December 1 marks World AIDS Day and the beginning of Aboriginal AIDS Awareness Week in Canada. Today, we remember the millions of people who have died as a result of AIDS in Canada and around the world. We recommit to action to end the stigma and discrimination still faced by those living with this disease. We pledge to defend full access to publicly funded health care, continual education, and prevention support in the fight to defeat the disease once and for all.

While great strides have been made in HIV/AIDS prevention and treatment, there are still an estimated 63,110 people living with the disease in Canada—14 percent of whom remain undiagnosed. Every day, 2-3 people in Ontario are diagnosed with HIV. Troublingly, the number of new HIV infections has increased in Canada in past years. Though it is important to remember HIV is not AIDS, left untreated, HIV may eventually lead to AIDS which is why testing and education programs are essential. First Nations, low-income, trans people, and racialized communities are disproportionately impacted by the spread of HIV/AIDS and often have inadequate access to health care services.

While the medical and scientific community has identified the need for a harm reduction approach to treating addiction and preventing the spread of diseases such as HIV/AIDS, our governments have been slow to fund necessary programs. With the election of the Ford Conservatives in Ontario, much needed harm reduction programs such as supervised consumption sites and overdose prevention sites have been closed while others are at risk of losing their funding—jeopardizing even more lives.

Though the daily impact HIV/AIDS has on the lives of tens of thousands of people in Ontario may no longer be on the front page of our newspapers, we cannot become complacent. We must work to ensure that all people living with the disease and at risk of contracting it have equal access to the health care and prevention services they need.
While it is important to recognize the great strides have been made in HIV/AIDS prevention and treatment, we still face obstacles. We must prepare for the reality that more cuts to health care are coming from the Ford Conservatives—we know the Tories’ fiscal plans have deep cuts coming for the foreseeable future.

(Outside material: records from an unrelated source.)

(* ===== verification/Serial.v ===== *)
(** * devices/serial.c: the serial port

    The 16550A is a parameter, the class [UartBus]; [SerialProof.v] states what it promises.  The
    driver shares the input buffer with the keyboard, so its state contains that of
    [Input.v]: [input_putc] and [input_getc] end with [serial_notify] here.

    Interrupts are off inside the driver, so it runs in steps that end where a thread
    blocks: a call of [serial_putc] of thread [t] that has not returned is an entry of
    [writers].  [requested] is the sequence of the bytes of completed and blocked calls,
    [received] that of the bytes read from the port; they take no part in what the
    driver does.  [polls] bounds the busy-waiting of [putc_poll].  [preempted] is what the
    other threads do while a thread that woke a more important one waits in
    [thread_unblock], inside [signal], [preempted_input] the same for the input buffer; in
    an interrupt handler such a wake-up fails an assertion. *)

From S2P Require Import Prelude Kernel Input.
#[local] Open Scope Z_scope.

Class UartBus (hw : Type) := { uart_inb : Z -> hw -> Z * hw; uart_outb : Z -> Z -> hw -> hw }.

(** ** Registers *)

Definition IO_BASE : Z := 0x3f8.
Definition RBR_REG : Z := IO_BASE + 0.
Definition THR_REG : Z := IO_BASE + 0.
Definition IER_REG : Z := IO_BASE + 1.
Definition LS_REG : Z := IO_BASE + 0.
Definition MS_REG : Z := IO_BASE + 1.
Definition IIR_REG : Z := IO_BASE + 2.
Definition FCR_REG : Z := IO_BASE + 2.
Definition LCR_REG : Z := IO_BASE + 3.
Definition MCR_REG : Z := IO_BASE + 4.
Definition LSR_REG : Z := IO_BASE + 5.
Definition IER_RECV : Z := 0x01.
Definition IER_XMIT : Z := 0x02.
Definition LCR_N81 : Z := 0x03.
Definition LCR_DLAB : Z := 0x80.
Definition MCR_OUT2 : Z := 0x08.
Definition LSR_DR : Z := 0x01.
Definition LSR_THRE : Z := 0x20.

Inductive serial_mode := UNINIT | POLL | QUEUE.
#[export] Instance serial_mode_eq_dec : EqDecision serial_mode.
Proof. solve_decision. Defined.

(** A call of [serial_putc] inside [intq_putc]. *)
Record writer := mkWriter { w_point : point; w_byte : Z; w_old : intr_level }.

Section Serial.
Context {hw : Type} {B : UartBus hw} (polls : nat).

Record serial := mkSerial {
  mode : serial_mode;
  txq : intq;
  inp : input;
  sr_level : intr_level;
  registered : bool;             (* the handler of vector 0x24 *)
  writers : gmap Z writer;
  requested : list Z;
  received : list Z;
  sr_hw : hw
}.

Definition set_mode (m : serial_mode) (s : serial) : serial :=
  mkSerial m (txq s) (inp s) (sr_level s) (registered s) (writers s) (requested s) (received s) (sr_hw s).
Definition set_txq (q : intq) (s : serial) : serial :=
  mkSerial (mode s) q (inp s) (sr_level s) (registered s) (writers s) (requested s) (received s) (sr_hw s).
Definition set_inp (i : input) (s : serial) : serial :=
  mkSerial (mode s) (txq s) i (sr_level s) (registered s) (writers s) (requested s) (received s) (sr_hw s).
Definition set_slevel (l : intr_level) (s : serial) : serial :=
  mkSerial (mode s) (txq s) (inp s) l (registered s) (writers s) (requested s) (received s) (sr_hw s).
Definition set_registered (b : bool) (s : serial) : serial :=
  mkSerial (mode s) (txq s) (inp s) (sr_level s) b (writers s) (requested s) (received s) (sr_hw s).
Definition set_writers (w : gmap Z writer) (s : serial) : serial :=
  mkSerial (mode s) (txq s) (inp s) (sr_level s) (registered s) w (requested s) (received s) (sr_hw s).
Definition add_requested (b : Z) (s : serial) : serial :=
  mkSerial (mode s) (txq s) (inp s) (sr_level s) (registered s) (writers s) (requested s ++ [b]) (received s) (sr_hw s).
Definition add_received (b : Z) (s : serial) : serial :=
  mkSerial (mode s) (txq s) (inp s) (sr_level s) (registered s) (writers s) (requested s) (received s ++ [b]) (sr_hw s).
Definition set_shw (h : hw) (s : serial) : serial :=
  mkSerial (mode s) (txq s) (inp s) (sr_level s) (registered s) (writers s) (requested s) (received s) h.

Definition inb (port : Z) (s : serial) : Z * serial := let '(v, h) := uart_inb port (sr_hw s) in (v, set_shw h s).
Definition outb (port v : Z) (s : serial) : serial := set_shw (uart_outb port (u8 v) (sr_hw s)) s.

Context (preempted : serial -> res serial) (preempted_input : input -> res input).

(** ** Setting up *)

Definition set_serial (bps : Z) (s : serial) : res serial :=
  let base_rate := 1843200 / 16 in
  let divisor := u16 (base_rate / bps) in
  ASSERT (bool_decide (bps >= 300) && bool_decide (bps <= 115200));
  let s := outb LCR_REG (Z.lor LCR_N81 LCR_DLAB) s in
  let s := outb LS_REG (Z.land divisor 0xff) s in
  let s := outb MS_REG (Z.shiftr divisor 8) s in
  Ret (outb LCR_REG LCR_N81 s).

Definition init_poll (s : serial) : res serial :=
  ASSERT bool_decide (mode s = UNINIT);
  let s := outb IER_REG 0 s in
  let s := outb FCR_REG 0 s in
  let! s := set_serial 115200 s in
  let s := outb MCR_REG MCR_OUT2 s in
  Ret (set_mode POLL (set_txq intq_init s)).

Definition input_full (s : serial) : res bool :=
  ASSERT bool_decide (sr_level s = INTR_OFF); Ret (intq_full (buffer (inp s))).

Definition write_ier (s : serial) : res serial :=
  ASSERT bool_decide (sr_level s = INTR_OFF);
  let ier := 0 in
  let ier := if negb (intq_empty (txq s)) then Z.lor ier IER_XMIT else ier in
  let! full := input_full s in
  let ier := if negb full then Z.lor ier IER_RECV else ier in
  Ret (outb IER_REG ier s).

Definition serial_init_queue (s : serial) : res serial :=
  let! s := (if bool_decide (mode s = UNINIT) then init_poll s else Ret s) in
  ASSERT bool_decide (mode s = POLL);
  ASSERT (negb (registered s));
  let s := set_mode QUEUE (set_registered true s) in
  let old_level := sr_level s in
  let! s := write_ier (set_slevel INTR_OFF s) in
  Ret (set_slevel old_level s).

(** ** Output *)

Definition putc_poll (byte : Z) (s : serial) : res serial :=
  ASSERT bool_decide (sr_level s = INTR_OFF);
  let! s := iter polls (fun s => let '(v, s) := inb LSR_REG s in
                                 if bool_decide (Z.land v LSR_THRE = 0) then Ret (inl s) else Ret (inr s)) s in
  Ret (outb THR_REG byte s).

(** [thread_unblock] of the writer that waits for room, in a thread and in the handler. *)
Definition wake_writer (t : Z) (s : serial) : serial :=
  set_writers (alter (fun x => mkWriter Woken (w_byte x) (w_old x)) t (writers s)) s.
Definition unblock_in_thread (t : Z) (s : serial) : res serial := preempted (wake_writer t s).
Definition unblock_in_handler (higher : bool) (t : Z) (s : serial) : res serial := if higher then Panic else Ret (wake_writer t s).

(** [intq_getc] of a queue that is not empty. *)
Definition take_tx : serial -> res (serial * Z) := take_byte txq set_txq unblock_in_thread.
Definition take_tx_in_handler (higher : bool) : serial -> res (serial * Z) := take_byte txq set_txq (unblock_in_handler higher).

(** The byte goes into the queue, and [serial_putc] returns. *)
Definition putc_end (t : Z) (byte : Z) (old : intr_level) (s : serial) : res serial :=
  let! s := add_byte txq set_txq unblock_in_thread byte s in
  let! s := write_ier s in
  Ret (set_slevel old (set_writers (delete t (writers s)) s)).

(** [lock_acquire] and [wait] in [intq_putc] of thread [t]. *)
Definition putc_wait (t : Z) (byte : Z) (old : intr_level) (s : serial) : res serial :=
  let! '(q, o) := lock_and_wait NotFull t (txq s) in
  match o with
  | Moved p => Ret (set_writers (<[t := mkWriter p byte old]> (writers s)) (set_txq q s))
  | _ => Ret s
  end.

(** [intq_putc] of thread [t] from the test of its loop on. *)
Definition putc_test (t : Z) (byte : Z) (old : intr_level) (s : serial) : res serial :=
  if intq_full (txq s) then putc_wait t byte old s else putc_end t byte old s.

(** A new call of [serial_putc]. *)
Definition serial_putc (t : Z) (byte : Z) (s : serial) : res serial :=
  let s := add_requested byte s in
  let old_level := sr_level s in
  let s := set_slevel INTR_OFF s in
  if bool_decide (mode s <> QUEUE) then
    let! s := (if bool_decide (mode s = UNINIT) then init_poll s else Ret s) in
    let! s := putc_poll byte s in
    Ret (set_slevel old_level s)
  else
    let! s := (if bool_decide (old_level = INTR_OFF) && intq_full (txq s) then
                 let! '(s, b) := take_tx s in putc_poll b s
               else Ret s) in
    putc_test t byte old_level s.

(** The next step of a call that has not returned. *)
Definition putc_step (t : Z) (w : writer) (s : serial) : res serial :=
  let s := set_slevel INTR_OFF s in
  match w_point w with
  | AtTest => putc_test t (w_byte w) (w_old w) s
  | OnLock => if bool_decide (lock (txq s) = None) then putc_wait t (w_byte w) (w_old w) s else Ret s
  | InWait => Ret s
  | Woken => ASSERT bool_decide (lock (txq s) = Some t);
             Ret (set_writers (<[t := mkWriter AtTest (w_byte w) (w_old w)]> (writers s)) (set_txq (set_lock None (txq s)) s))
  end.

Definition serial_flush (s : serial) : res serial :=
  let old_level := sr_level s in
  let! s := iter (S (Z.to_nat INTQ_BUFSIZE)) (fun s =>
    if intq_empty (txq s) then Ret (inr s)
    else let! '(s, b) := take_tx s in let! s := putc_poll b s in Ret (inl s)) (set_slevel INTR_OFF s) in
  Ret (set_slevel old_level s).

(** ** Input *)

Definition serial_notify (s : serial) : res serial :=
  ASSERT bool_decide (sr_level s = INTR_OFF);
  if bool_decide (mode s = QUEUE) then write_ier s else Ret s.

Definition input_putc (higher : bool) (key : Z) (s : serial) : res serial :=
  ASSERT bool_decide (sr_level s = INTR_OFF);
  ASSERT (negb (intq_full (buffer (inp s))));
  let! i := intq_putc buffer set_buffer (Input.unblock_in_handler higher) key (add_accepted key (inp s)) in
  serial_notify (set_inp i s).

(** A step of [input_getc], which ends with [serial_notify] when it got a byte. *)
Definition input_getc (t : Z) (s : serial) : res serial :=
  let old_level := sr_level s in
  let! i := Input.input_getc preempted_input t (inp s) in
  let got := bool_decide (length (taken i) <> length (taken (inp s))) in
  let s := set_inp i (set_slevel INTR_OFF s) in
  let! s := (if got then serial_notify s else Ret s) in
  Ret (set_slevel old_level s).

(** [keyboard_interrupt], whose call of [input_putc] ends with [serial_notify]. *)
Definition keyboard_interrupt (first second : Z) (higher : bool) (s : serial) : res serial :=
  let! i := Input.keyboard_interrupt first second higher (inp s) in
  let put := bool_decide (length (accepted i) <> length (accepted (inp s))) in
  let s := set_inp i s in
  if put then serial_notify s else Ret s.

(** ** Interrupts *)

(** The two loops: at most one byte for every place in the input buffer, and in [txq]. *)
Definition receive (higher : bool) (s : serial) : res serial :=
  iter (S (Z.to_nat INTQ_BUFSIZE)) (fun s =>
    let! full := input_full s in
    if full then Ret (inr s)
    else
      let '(v, s) := inb LSR_REG s in
      if bool_decide (Z.land v LSR_DR = 0) then Ret (inr s)
      else
        let '(b, s) := inb RBR_REG s in
        let! s := input_putc higher b (add_received b s) in Ret (inl s)) s.

Definition transmit (higher : bool) (s : serial) : res serial :=
  iter (S (Z.to_nat INTQ_BUFSIZE)) (fun s =>
    if intq_empty (txq s) then Ret (inr s)
    else
      let '(v, s) := inb LSR_REG s in
      if bool_decide (Z.land v LSR_THRE = 0) then Ret (inr s)
      else let! '(s, b) := take_tx_in_handler higher s in Ret (inl (outb THR_REG b s))) s.

Definition serial_interrupt (higher : bool) (s : serial) : res serial :=
  let '(_, s) := inb IIR_REG s in
  let! s := receive higher s in
  let! s := transmit higher s in
  write_ier s.

(** ** The system *)

(** [higher]: the interrupt wakes a thread more important than the running one. *)
Inductive serial_event :=
| Putc (t byte : Z) (level : intr_level)   (* a call, or the next step of one that has not returned *)
| Flush (level : intr_level)
| InitQueue (level : intr_level)
| Interrupt (higher : bool)
| Keyboard (first second : Z) (higher : bool)
| Read (t : Z) (level : intr_level).

Definition do_serial (e : serial_event) (s : serial) : res serial :=
  match e with
  | Putc t byte l => match writers s !! t with None => serial_putc t byte (set_slevel l s) | Some w => putc_step t w s end
  | Flush l => serial_flush (set_slevel l s)
  | InitQueue l => serial_init_queue (set_slevel l s)
  | Interrupt higher => serial_interrupt higher (set_slevel INTR_OFF s)
  | Keyboard a b higher => keyboard_interrupt a b higher (set_slevel INTR_OFF s)
  | Read t l => input_getc t (set_slevel l s)
  end.

Fixpoint run_serial (l : list serial_event) (s : serial) : res serial :=
  match l with [] => Ret s | e :: l => let! s := do_serial e s in run_serial l s end.
End Serial.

The cuts to safe injection sites is a perfect example. More than 100 health groups collaborated on an open letter to the Ford Conservatives urging them to reconsider their position on overdose prevention sites. The Canadian Aids Society and the Canadian Medical Association asked the Ford Conservatives to “heed the recommendations of experts in public health, front line clinicians, harm reduction staff and people with lived experience of drug use.” Providing clean needles decreases the spread of HIV and Hepatitis C, which is to the strong benefit of the entire population. The Ford Conservatives need to recognize that needle exchange programs do not encourage drug use. It is a proven life-saving measure and must reinstated. We cannot allow this government to jeopardize our public health.

We commit not only to fighting back against cuts in communities across the province but working to ensure increases in funding so that all programs and services that help deal with HIV/AIDS are available to all people no matter where they live in Ontario. HIV has not gone away – there is still a vital need to increase awareness, fight prejudice, improve education and a continued investment in proper healthcare. This is the only way we will be able to stop the spread of AIDS across the globe.

Today, we honour all the CUPE Ontario members who play a front-line role in the fight to prevent new infections and treat those with the disease to put an end to AIDS-related deaths. Our members in health care, social services, and AIDS service agencies work to treat, raise awareness, and change the conditions that are contributing to the spread of HIV and AIDS. The work they do not only helps those at risk but also prevents those risks from increasing.